When Scottie Elliott met Katie at their very first beginners' Lindy Hop dance lesson, he had a strong feeling they were fated to be together.
Their love blossomed over the next six months, but was put to the ultimate test when Scottie sustained a traumatic brain injury.
The council worker was cycling in thick fog along the sea front at night when he crashed head first into an unlit bus shelter.
He wasn’t wearing a cycle helmet and his head took the full force of the impact, which caused his traumatic brain injury.
He spent four days in a coma and suffered damaged vertebrae, multiple facial fractures and a fractured skull.
Katie was told he may never wake up, or that if he did, he may no longer be the same person due to the extent of his injuries. But she was reassured by the support she received from hospital staff.
She said: “The staff at Hurstwood Park Hospital were just fantastic.
“When I went in I was so shocked and upset. This nurse sat with me and talked me through all the different possible outcomes.
“They were so brilliant. Not just what they did for Scottie but what they did for me, they made me cups of tea, they gave me hugs. They explained why I couldn’t go in and see him.”
Thankfully, Scottie woke up from his coma and knew exactly who Katie was.
“Over the next few days I felt the shock and the relief of being alive,” he said.
“But my life was suddenly turned upside-down. I was in pain, on morphine, having MRIs and surgical procedures.
“I was transported for scans and operations between hospitals, remaining in my hospital bed or on a gurney for three weeks. For somebody as active as I had been, that was very scary.”
Although doctors feared he may never walk again, Scottie dreamed of dancing with Katie once more.
We went through so much together in those whirlwind months after our first dance.
“I knew if we could make it through that we could get through anything together.”
Katie constantly stayed by his side while he was in his coma, then drove the 50-mile round trip to visit him at Hurstwood Park Brain Injury Unit every day throughout his recovery.
Initially, Scottie was unable to grip with his right hand while doctors also feared he would be unable to walk.
“Although I could move my legs, I was unable to walk,” said Scottie. “But I dreamed of wandering around my little garden, mountain-biking on the South Downs National Park and dancing again.”
Not long after taking his first tentative steps the couple shared a special moment – their first dance together since the accident.
“We like to do a Lindy Hop move called a ‘swing out’,” explained Katie. “We found ourselves alone in the corridor. We hadn't really been alone very much because he had been receiving so much care from the staff.
“In a rare unsupervised moment, we did the swing out. It was lovely – although very unglamorous as I’d helped him to the toilet!”

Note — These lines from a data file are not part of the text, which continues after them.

(** ** Exceptions *)

Section nothrow.
Import sunfyre api.
Context {T P W2 : Type} `{!Pointer P, !Pointer W2}.
Context {Conv : Convertible W2 P} {Common : CommonType P W2}.
Implicit Types (op : operation P W2) (s : state T P).

(** Every operation but [operator*] returns, in every state. *)
Lemma call_returns op s :
(∀ this, op ≠ Op_operator_star this) → ∃ v s', call op s = Returns (v, s').
Proof. intros Hop. destruct op; try (by eauto); by destruct (Hop this). Qed.

(** [operator*] returns exactly when the built-in dereference of the
  held address does. *)
Lemma call_operator_star this s :
call (Op_operator_star this) s =
match operator_star (heap s) (objs s this) with
| Returns v => Returns (V_pointee v, s)
| Throws => Throws
| Undefined => Undefined
end.
Proof.
unfold call, mbind, M_bind, bind, observe_mem.
by destruct (operator_star (heap s) (objs s this)).
Qed.

Lemma operator_star_nothrow (mem : P → option T) (w : observer_ptr P) :
throws (operator_star mem w) = false.
Proof.
unfold operator_star, deref.
destruct (decide (get w = nullptr)); [done|]. by destruct (mem (get w)).
Qed.

(** The six comparisons written without [noexcept] return a boolean and
    leave the state as it was. *)
Lemma undeclared_operations_return op s :
  declared_noexcept op = false → ∃ b, call op s = Returns (V_bool b, s).
Proof. destruct op; try done; intros _; by eexists. Qed.

(** C8. No operation of the header leaves by an exception, in any state
  and for any arguments: constructors, [get], the boolean conversion,
  [operator*], [operator->], the pointer conversion, [reset],
  [release], [swap], [make_observer], every comparison, [std::swap]
  and [std::hash].  The only call that does not return a value is
  [operator*] on a wrapper whose address cannot be dereferenced, and
  that is undefined behaviour, not an exception. *)
Theorem every_operation_is_nothrow op s :
throws (call op s) = false
∧ (call op s = Undefined ↔
   ∃ this, op = Op_operator_star this
           ∧ operator_star (heap s) (objs s this) = Undefined).
Proof.
destruct op;
  try (split; [done|]; split; [done | by intros (? & ? & _)]).
rewrite call_operator_star.
pose proof (operator_star_nothrow (heap s) (objs s this)) as Hn.
destruct (operator_star (heap s) (objs s this)) eqn:E; try done.
- split; [done|]. split; [done|]. intros (this' & [= <-] & H'). congruence.
- split; [done|]. split; [|done]. intros _. by exists this.
Qed.
End nothrow.

(** ** Scenarios on the flat model *)

Section scenarios.
Import sunfyre api flat flat_model.
Local Open Scope positive_scope.

Abbreviation st := (state N (pointer Base)).

(** [make_observer(p).get() == p]. *)
Lemma make_observer_get {P : Type} `{!Pointer P} (p : P) :
  get (make_observer p) = p.
Proof. reflexivity. Qed.

(** [make_observer(addr)] on a cell holding 42 dereferences to 42. *)
Example make_observer_dereferences :
  operator_star (heap sample_state) (make_observer (Pointer_at 24))
  = Returns 42%N.
Proof. reflexivity. Qed.

(** A wrapper over a [Derived] address converts to a wrapper over the
    [Base] address; both compare equal through the common pointer type. *)
Example converting_constructor_compares_equal :
  let d : observer_ptr (pointer Derived) := make_observer (Pointer_at 16) in
  let b : observer_ptr (pointer Base) := observer_ptr_convert d in
  get b = Pointer_at 24
  ∧ operator_eq (C := derived_base_CommonType) d b = true.
Proof. by split. Qed.

(** Releasing object 1 returns address 24 and empties it. *)
Lemma release_returns_held_and_empties_flat :
  ∃ s' : st,
    release 1 sample_state = Returns (Pointer_at 24, s')
    ∧ get (objs s' 1) = Pointer_at 0
    ∧ operator_bool (objs s' 1) = false.
Proof. exact (release_returns_held_and_empties 1 sample_state). Defined.

(** Resetting the empty object 3 to address 24, and to the default. *)
Lemma reset_stores_argument_flat :
  (∃ s' : st,
     reset 3 (Pointer_at 24) sample_state = Returns (tt, s')
     ∧ get (objs s' 3) = Pointer_at 24
     ∧ (∀ other, other ≠ 3 → objs s' other = objs sample_state other)
     ∧ heap s' = heap sample_state)
  ∧ (∃ s' : st,
       reset_default 3 sample_state = Returns (tt, s')
       ∧ get (objs s' 3) = Pointer_at 0
       ∧ (∀ other, other ≠ 3 → objs s' other = objs sample_state other)
       ∧ heap s' = heap sample_state).
Proof. exact (reset_stores_argument 3 (Pointer_at 24) sample_state). Defined.

(** A [Derived] wrapper at 16 against a [Base] wrapper at 24. *)
Lemma operator_eq_iff_held_addresses_equal_flat :
  operator_eq (C := derived_base_CommonType)
    {| ptr := Pointer_at 16 |} {| ptr := Pointer_at 24 |} = true
  ↔ derived_to_base (Pointer_at 16) = Pointer_at 24.
Proof.
  exact (proj1 (operator_eq_iff_held_addresses_equal
                  (Common := derived_base_CommonType)
                  {| ptr := Pointer_at 16 |} {| ptr := Pointer_at 24 |})).
Defined.

(** A [Derived] wrapper at 16 is below a [Base] wrapper at 40. *)
Lemma ordering_is_std_less_of_common_type_flat :
  operator_lt (C := derived_base_CommonType)
    {| ptr := Pointer_at 16 |} {| ptr := Pointer_at 40 |} = true
  ↔ pointer_less (C := Base) (Pointer_at 24) (Pointer_at 40) = true.
Proof.
  exact (proj1 (ordering_is_std_less_of_common_type
                  (Common := derived_base_CommonType)
                  {| ptr := Pointer_at 16 |} {| ptr := Pointer_at 40 |})).
Defined.

(** Object 1 observes address 24. *)
Lemma operator_bool_iff_not_nullptr_flat :
  (operator_bool (objs sample_state 1) = true
   ↔ Pointer_at (C := Base) 24 ≠ Pointer_at 0)
  ∧ (operator_bool (objs sample_state 1) = false
     ↔ Pointer_at (C := Base) 24 = Pointer_at 0).
Proof. exact (operator_bool_iff_not_nullptr (objs sample_state 1)). Defined.

(** Object 3 is empty. *)
Lemma nullptr_comparison_iff_empty_flat :
  operator_eq_nullptr (objs sample_state 3) tt = true
  ↔ Pointer_at (C := Base) 0 = Pointer_at 0.
Proof.
  exact (proj1 (nullptr_comparison_iff_empty (objs sample_state 3) tt)).
Defined.

(** Swapping objects 1 and 2. *)
Lemma swap_exchanges_held_addresses_flat :
  (∃ s' : st,
     swap 1 2 sample_state = Returns (tt, s')
     ∧ get (objs s' 1) = Pointer_at 40
     ∧ get (objs s' 2) = Pointer_at 24
     ∧ (∀ other, other ≠ 1 → other ≠ 2 →
          objs s' other = objs sample_state other)
     ∧ heap s' = heap sample_state)
  ∧ std.swap 1 2 sample_state = swap 1 2 sample_state.
Proof. exact (swap_exchanges_held_addresses 1 2 sample_state). Defined.

(** Dereferencing the empty object 3 does not throw. *)
Lemma every_operation_is_nothrow_flat :
  throws (call (W2 := pointer Base) (Conv := Convertible_same _)
            (Common := CommonType_same _) (Op_operator_star 3) sample_state)
  = false.
Proof.
  exact (proj1 (every_operation_is_nothrow
                  (W2 := pointer Base) (Conv := Convertible_same _)
                  (Common := CommonType_same _)
                  (Op_operator_star 3) sample_state)).
Defined.

(** Releasing object 1 and resetting object 2 with the result. *)
Lemma release_then_reset_round_trip_flat :
  ∃ r (s1 s2 : st),
    release 1 sample_state = Returns (r, s1)
    ∧ reset 2 r s1 = Returns (tt, s2)
    ∧ operator_eq (C := CommonType_same _)
        (objs s2 2) (objs sample_state 1) = true.
Proof. exact (release_then_reset_round_trip 1 2 sample_state). Defined.

(** [operator->] on the empty object 3. *)
Lemma arrow_and_conversion_return_get_flat :
  operator_arrow (objs sample_state 3) = Pointer_at 0.
Proof.
  exact (proj1 (arrow_and_conversion_return_get (T := N) (objs sample_state 3))).
Defined.
End scenarios.

(** * Further properties *)

(** ** How the modifiers compose *)

(** Case analysis on the object identities a store lookup compares. *)
Ltac store_cases :=
  unfold insert, fn_insert; simpl;
  repeat (case_decide; simplify_eq/=); try done.

Section composition.
Import sunfyre.
Context {T P : Type} `{!Pointer P}.
Implicit Types (s : state T P) (this other a b o : objref) (p q : P).

Lemma observer_ptr_eta (w : observer_ptr P) : {| ptr := ptr w |} = w.
Proof. by destruct w. Qed.

(** X1. Swapping the same two wrappers twice restores every wrapper and
    the pointee memory, also when both references name one object. *)
Theorem swap_twice_restores a b s :
  ∃ s', (_ ← swap a b; swap a b) s = Returns (tt, s')
        ∧ (∀ o, objs s' o = objs s o)
        ∧ heap s' = heap s.
Proof.
  eexists. split; [reflexivity|]. simpl. split; [|done].
  intros o. store_cases; apply observer_ptr_eta.
Qed.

After going through such an ordeal in the few short months they had been together and coming out the other side, Scottie knew he wanted to spend the rest of his life with Katie.
Scottie said: “Perhaps above all it highlighted the love and devotion of a woman I had not known very long, but from that moment I knew that she was the one I wanted to spend the rest of my life with.

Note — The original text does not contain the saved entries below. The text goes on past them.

(** * Sparse voxel octree collider (voxel-collider.ts, voxel-debug-overlay.ts)

    A shallow embedding of the collider of supersplat-viewer and of the
    block lookup of its WGSL debug overlay, with the properties the
    specification states about them; then of the camera controllers that
    call the collider and of further parts of the overlay, with properties
    read off the code.

    Modelling conventions.
    - Integer-valued JavaScript numbers (voxel indices, node words, tree
      levels, counts) are [Z]. The 32-bit operators [>>>], [<<], [&], [|]
      are written out with their conversions (ToUint32 / ToInt32) and the
      5-bit masking of the shift count.
    - Reading a typed array outside its bounds yields [undefined], which the
      operator [>>> 0] turns into 0; [read_u32] does both steps.
    - World coordinates, radii and push-out components are JavaScript
      doubles. They are kept abstract in the interface [Number]: every
      function of the embedding is generic in it, so a theorem that needs no
      law of arithmetic holds for IEEE doubles as well as for exact
      rationals. Laws are assumed only where a statement needs them
      ([OrderLaws], [ZeroLaws], [StrictLaws], [MinMaxLaws], [NumberOrder]).
      The shading helpers of the overlay, which compute in [f32], are
      generic in the same interface. Two executable instances are given:
      IEEE doubles ([Double.Number_double], the numbers of the program) and
      the rationals [Q], which satisfy the laws. Doubles satisfy
      [NumberOrder]; of [ZeroLaws] they satisfy [a - 0 = a], [a + 0 = a]
      for every [a] but the negative zero, and
      [Math.max(a, Math.min(a, b)) = a] for every [b] but NaN.
    - [Math.floor] of a coordinate is an integer index ([ffloor : F -> Z]);
      coordinates whose floor is not a finite integer are outside the model.
      The loops of the resolvers count with doubles: they are modelled by
      the list of integers between their bounds, which is what the counters
      step through while the bounds are safe integers (below 2^53 in
      absolute value, [safeFloor]); beyond, [ix++] no longer advances and
      the loops of the source do not end.
    - [Math.floor(ix / leafSize)] on integers is [Z.div]; for [leafSize = 0]
      the JavaScript quotient is infinite or NaN, which every later [>>>]
      reads as 0, the value [Z.div] gives. *)

From Stdlib Require Import ZArith List Bool Lia QArith Qabs Qround Qminmax Lqa.
From Stdlib Require Import Sorting.Permutation.
From Stdlib Require Strings.Byte.
From Stdlib Require Floats.PrimFloat Floats.FloatOps Floats.SpecFloat Floats.FloatAxioms.
From Stdlib Require Numbers.Cyclic.Int63.Uint63.
Import ListNotations.
Local Open Scope Z_scope.

(** ** JavaScript 32-bit integer operators *)

Module JS.

Definition ToUint32 (z : Z) : Z := z mod 2 ^ 32.

Definition ToInt32 (z : Z) : Z := (z + 2 ^ 31) mod 2 ^ 32 - 2 ^ 31.

(** [a >>> n] *)
Definition ushr (a n : Z) : Z := Z.shiftr (ToUint32 a) (n mod 32).

(** [a << n] *)
Definition shl (a n : Z) : Z := ToInt32 (Z.shiftl (ToInt32 a) (n mod 32)).

(** [a & b] *)
Definition band (a b : Z) : Z := Z.land (ToInt32 a) (ToInt32 b).

(** [a | b] *)
Definition bor (a b : Z) : Z := Z.lor (ToInt32 a) (ToInt32 b).

(** [arr[i]] on a typed array: [None] stands for [undefined]. *)
Definition typed_get (arr : list Z) (i : Z) : option Z :=
  if i <? 0 then None else nth_error arr (Z.to_nat i).

(** [arr[i] >>> 0] *)
Definition read_u32 (arr : list Z) (i : Z) : Z :=
  match typed_get arr i with
  | Some v => ushr v 0
  | None => 0
  end.

(** [TypedArray.prototype.slice(start, end)] for integer arguments. *)
Definition slice (arr : list Z) (start stop : Z) : list Z :=
  let len := Z.of_nat (length arr) in
  let k := if start <? 0 then Z.max (len + start) 0 else Z.min start len in
  let final := if stop <? 0 then Z.max (len + stop) 0 else Z.min stop len in
  let count := Z.max (final - k) 0 in
  firstn (Z.to_nat count) (skipn (Z.to_nat k) arr).

End JS.

Import JS.

(** ** Constants and [popcount] *)

Definition SOLID_LEAF_MARKER : Z := ushr 0xFF000000 0.

Definition popcount (n : Z) : Z :=
  let n := ushr n 0 in
  let n := n - band (ushr n 1) 0x55555555 in
  let n := band n 0x33333333 + band (ushr n 2) 0x33333333 in
  ushr (band (n + ushr n 4) 0x0F0F0F0F * 0x01010101) 24.

(** ** JavaScript doubles, abstractly *)

Class Number (F : Type) : Type := {
  fzero : F;
  fone : F;
  fhalf : F;                      (* 0.5 *)
  PENETRATION_EPSILON : F;        (* 1e-4 *)
  ftiny : F;                      (* 1e-12 *)
  fadd : F -> F -> F;
  fsub : F -> F -> F;
  fmul : F -> F -> F;
  fdiv : F -> F -> F;
  fneg : F -> F;
  fabs : F -> F;                  (* Math.abs *)
  fsqrt : F -> F;                 (* Math.sqrt *)
  fmax : F -> F -> F;             (* Math.max *)
  fmin : F -> F -> F;             (* Math.min *)
  fltb : F -> F -> bool;          (* a < b *)
  fleb : F -> F -> bool;          (* a <= b *)
  ffloor : F -> Z;                (* Math.floor *)
  fround : F -> Z;                (* Math.round *)
  fofZ : Z -> F                   (* an integer index used as a double *)
}.

Declare Scope num_scope.
Delimit Scope num_scope with num.
Infix "+" := fadd : num_scope.
Infix "-" := fsub : num_scope.
Infix "*" := fmul : num_scope.
Infix "/" := fdiv : num_scope.
Notation "- x" := (fneg x) : num_scope.
Infix "<?" := fltb : num_scope.
Infix "<=?" := fleb : num_scope.
Notation "a >? b" := (fltb b a) : num_scope.
Notation "a >=? b" := (fleb b a) : num_scope.

(** ** Data model *)

Record PushOut (F : Type) : Type := mkPushOut { x : F; y : F; z : F }.
Arguments mkPushOut {F}.
Arguments x {F}.
Arguments y {F}.
Arguments z {F}.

I knew that if we could get through this together with love, patience and even a little laughter, we could get through anything.
Just six months after the accident, Scottie took Katie on a romantic trip to Paris and proposed to her at a pavement café in the shadow of the Sacre-Coeur in Montmarte.

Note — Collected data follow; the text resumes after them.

(** * Defaulting of the scheduler configuration (pkg/scheduler/apis/config/v1/defaults.go)

    A shallow embedding of the defaulting functions of the v1 scheduler
    configuration API and the properties of the defaulting pass. *)

From Stdlib Require Import ZArith Lia Bool.
From Stdlib Require Import Floats.PrimFloat.
From stdpp Require Import base decidable option list sorting gmap strings.

Local Open Scope Z_scope.
Set Warnings "-clear-no-such-hyp".

(** ** Strings and their order

    Go compares strings byte by byte; [String.compare] is that order on
    [string] (a list of 8-bit characters). *)

Module StringOrder.

Definition le (s1 s2 : string) : Prop := String.leb s1 s2 = true.
Definition lt (s1 s2 : string) : Prop := String.ltb s1 s2 = true.

#[global] Instance le_dec : RelDecision le.
Proof. intros s1 s2. unfold le. apply _. Defined.

#[global] Instance lt_dec : RelDecision lt.
Proof. intros s1 s2. unfold lt. apply _. Defined.

End StringOrder.

(** ** sets.String of k8s.io/apimachinery

    [sets.String] is a [map[string]Empty]; [Insert] adds a key, [Has] tests
    membership and [List] returns the keys as a sorted slice. *)

Module StringSet.

Definition NewString : gset string := ∅.

Definition Insert (s : gset string) (item : string) : gset string :=
  {[ item ]} ∪ s.

Definition Has (s : gset string) (item : string) : bool :=
  bool_decide (item ∈ s).

Definition List (s : gset string) : list string :=
  merge_sort StringOrder.le (elements s).

End StringSet.

(** ** Data model (k8s.io/kube-scheduler/config/v1 and its dependencies)

    Pointers to scalars are [option]s, slices are lists, [int32] and
    [int64] fields are [Z] (the defaulting code compares them with zero and
    stores constants, it does no arithmetic on them), and the [float32]
    field QPS is a [float], in which every [float32] value is exact. *)

Record Plugin := {
  Plugin_Name : string;
  Plugin_Weight : option Z
}.

Record PluginSet := {
  PluginSet_Enabled : list Plugin;
  PluginSet_Disabled : list Plugin
}.

Record Plugins := {
  Plugins_QueueSort : PluginSet;
  Plugins_PreFilter : PluginSet;
  Plugins_Filter : PluginSet;
  Plugins_PostFilter : PluginSet;
  Plugins_PreScore : PluginSet;
  Plugins_Score : PluginSet;
  Plugins_Reserve : PluginSet;
  Plugins_Permit : PluginSet;
  Plugins_PreBind : PluginSet;
  Plugins_Bind : PluginSet;
  Plugins_PostBind : PluginSet;
  Plugins_MultiPoint : PluginSet
}.

Record GroupVersion := {
  GroupVersion_Group : string;
  GroupVersion_Version : string
}.

Record GroupVersionKind := {
  Group : string;
  Version : string;
  Kind : string
}.

Definition WithKind (gv : GroupVersion) (kind : string) : GroupVersionKind :=
  {| Group := GroupVersion_Group gv;
     Version := GroupVersion_Version gv;
     Kind := kind |}.

(** A [runtime.Object] held by a [RawExtension]: the nil interface, a
    [*runtime.Unknown] (undecoded bytes with their type information), or a
    pointer to a typed argument struct.  [A] is the type of the argument
    structs known to the scheme; the kind recorded in the object's
    [TypeMeta] is kept next to the struct, since the defaulting functions
    of the scheme work on the fields of the struct only. *)
Inductive Object (A : Type) : Type :=
| NilObject
| Unknown (gvk : GroupVersionKind) (raw : string)
| Typed (gvk : GroupVersionKind) (a : A).

Arguments NilObject {A}.
Arguments Unknown {A} gvk raw.
Arguments Typed {A} gvk a.

Record RawExtension (A : Type) := {
  Raw : string;
  RawExtension_Object : Object A
}.
Arguments Raw {A} _.
Arguments RawExtension_Object {A} _.

Record PluginConfig (A : Type) := {
  PluginConfig_Name : string;
  PluginConfig_Args : RawExtension A
}.
Arguments PluginConfig_Name {A} _.
Arguments PluginConfig_Args {A} _.

Record KubeSchedulerProfile (A : Type) := {
  SchedulerName : option string;
  Profile_Plugins : option Plugins;
  Profile_PluginConfig : list (PluginConfig A)
}.
Arguments SchedulerName {A} _.
Arguments Profile_Plugins {A} _.
Arguments Profile_PluginConfig {A} _.

Record LeaderElectionConfiguration := {
  LeaderElect : option bool;
  LeaseDuration : Z;
  RenewDeadline : Z;
  RetryPeriod : Z;
  ResourceLock : string;
  ResourceName : string;
  ResourceNamespace : string
}.

Record ClientConnectionConfiguration := {
  ContentType : string;
  QPS : float;
  Burst : Z
}.

Record KubeSchedulerConfiguration (A : Type) := {
  Parallelism : option Z;
  LeaderElection : LeaderElectionConfiguration;
  ClientConnection : ClientConnectionConfiguration;
  EnableProfiling : option bool;
  EnableContentionProfiling : option bool;
  PercentageOfNodesToScore : option Z;
  PodInitialBackoffSeconds : option Z;
  PodMaxBackoffSeconds : option Z;
  Profiles : list (KubeSchedulerProfile A)
}.
Arguments Parallelism {A} _.
Arguments LeaderElection {A} _.
Arguments ClientConnection {A} _.
Arguments EnableProfiling {A} _.
Arguments EnableContentionProfiling {A} _.
Arguments PercentageOfNodesToScore {A} _.
Arguments PodInitialBackoffSeconds {A} _.
Arguments PodMaxBackoffSeconds {A} _.
Arguments Profiles {A} _.
(** * Twake Assistant: the audio frame accumulator and the streaming
      transcription client

    A shallow embedding of

    - the [WhisperAudioProcessor] audio worklet (the stand-alone worklet
      file and the copy inlined in [useAudioCapture.js]),
    - the [useAudioCapture] hook: [startRecording], the message handler
      it installs on the worklet node, [stopRecording], [clearChunks],
    - the [WhisperTranscription] component: [createSession],
      [processSession], [endSession], [handleStartRecording] with its
      [sendChunk] callback, [handleStopRecording], [getTranscriptionText],
      the effect that polls and the effect that saves the transcription,
      [handleCopyTranscription], [handleDownloadTranscription], and the
      controls that the page offers,
    - the [TranscriptionHistory] component: [handleToggleExpand],
      [handleCopy], [handleDelete], [getTruncatedText] and the card it
      renders for a transcription,

    followed by the properties of these functions.

    Conventions of the embedding.

    - A JavaScript string is the list of its UTF-16 code units.
    - An [async] function is a computation over the [World] that either
      completes normally or throws; [try]/[catch] is [tryCatch].  The
      result of every call that leaves the program ([fetch],
      [response.json()], [client.save], the Web Audio calls) is an
      argument of the function that performs the call.
    - A state hook is a field of the world: [setX v] writes the field.
      A callback reads the hooks it closes over when it is entered, as the
      closure of the latest render does.
    - Handlers run one after the other, each to its end, the calls it
      awaits included: two handlers that wait on their requests at the
      same time are not represented.  Two waits are kept apart from what
      precedes them, because what happens to the page in between
      matters: the save effect stops at its call of [client.save]
      ([saveEffectCall]) and goes on when the call settles
      ([saveTranscriptionResume]); a poll of the interval stops at its
      request ([processSessionCall]) and goes on when the answer arrives
      ([processSessionResume]).  [saveEffect] and [processSession] are
      the two halves run back to back.
    - [console.log] and [console.error] calls are left out, and so is
      the markup of the page other than what decides which controls are
      on offer; [formatDate] and the order of the cards of the history
      are left to the platform. *)

From stdpp Require Import base list.
From Stdlib Require Import NArith Ascii Floats Lia.
From Stdlib Require String.
Import String.StringSyntax.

Katie said: “I wasn't expecting the proposal at the time, which was silly because everyone else was.
“In hindsight, a holiday to Paris was kind of obvious!
“After the accident, he knew I would be with him no matter what. I would have arrived at that conclusion as well, but the accident made it very clear just how much he mattered to me.”
Exactly one year after Scottie’s accident, the couple shared their first dance as a married couple at their wedding party on Brighton sea front, just metres from the spot where they almost lost each other forever.
The wedding really did bring a sense of closure to a year-long journey that had changed my life.
“It made a special day extra-special. Every year since, my wife and I have taken a walk along the seafront to where I suffered my brain injury.
“I still have some physiological issues, but my brain injury has undoubtedly made me a better person and has brought Katie and me even closer. I am eternally grateful to Headway and the NHS for my continuing recovery.”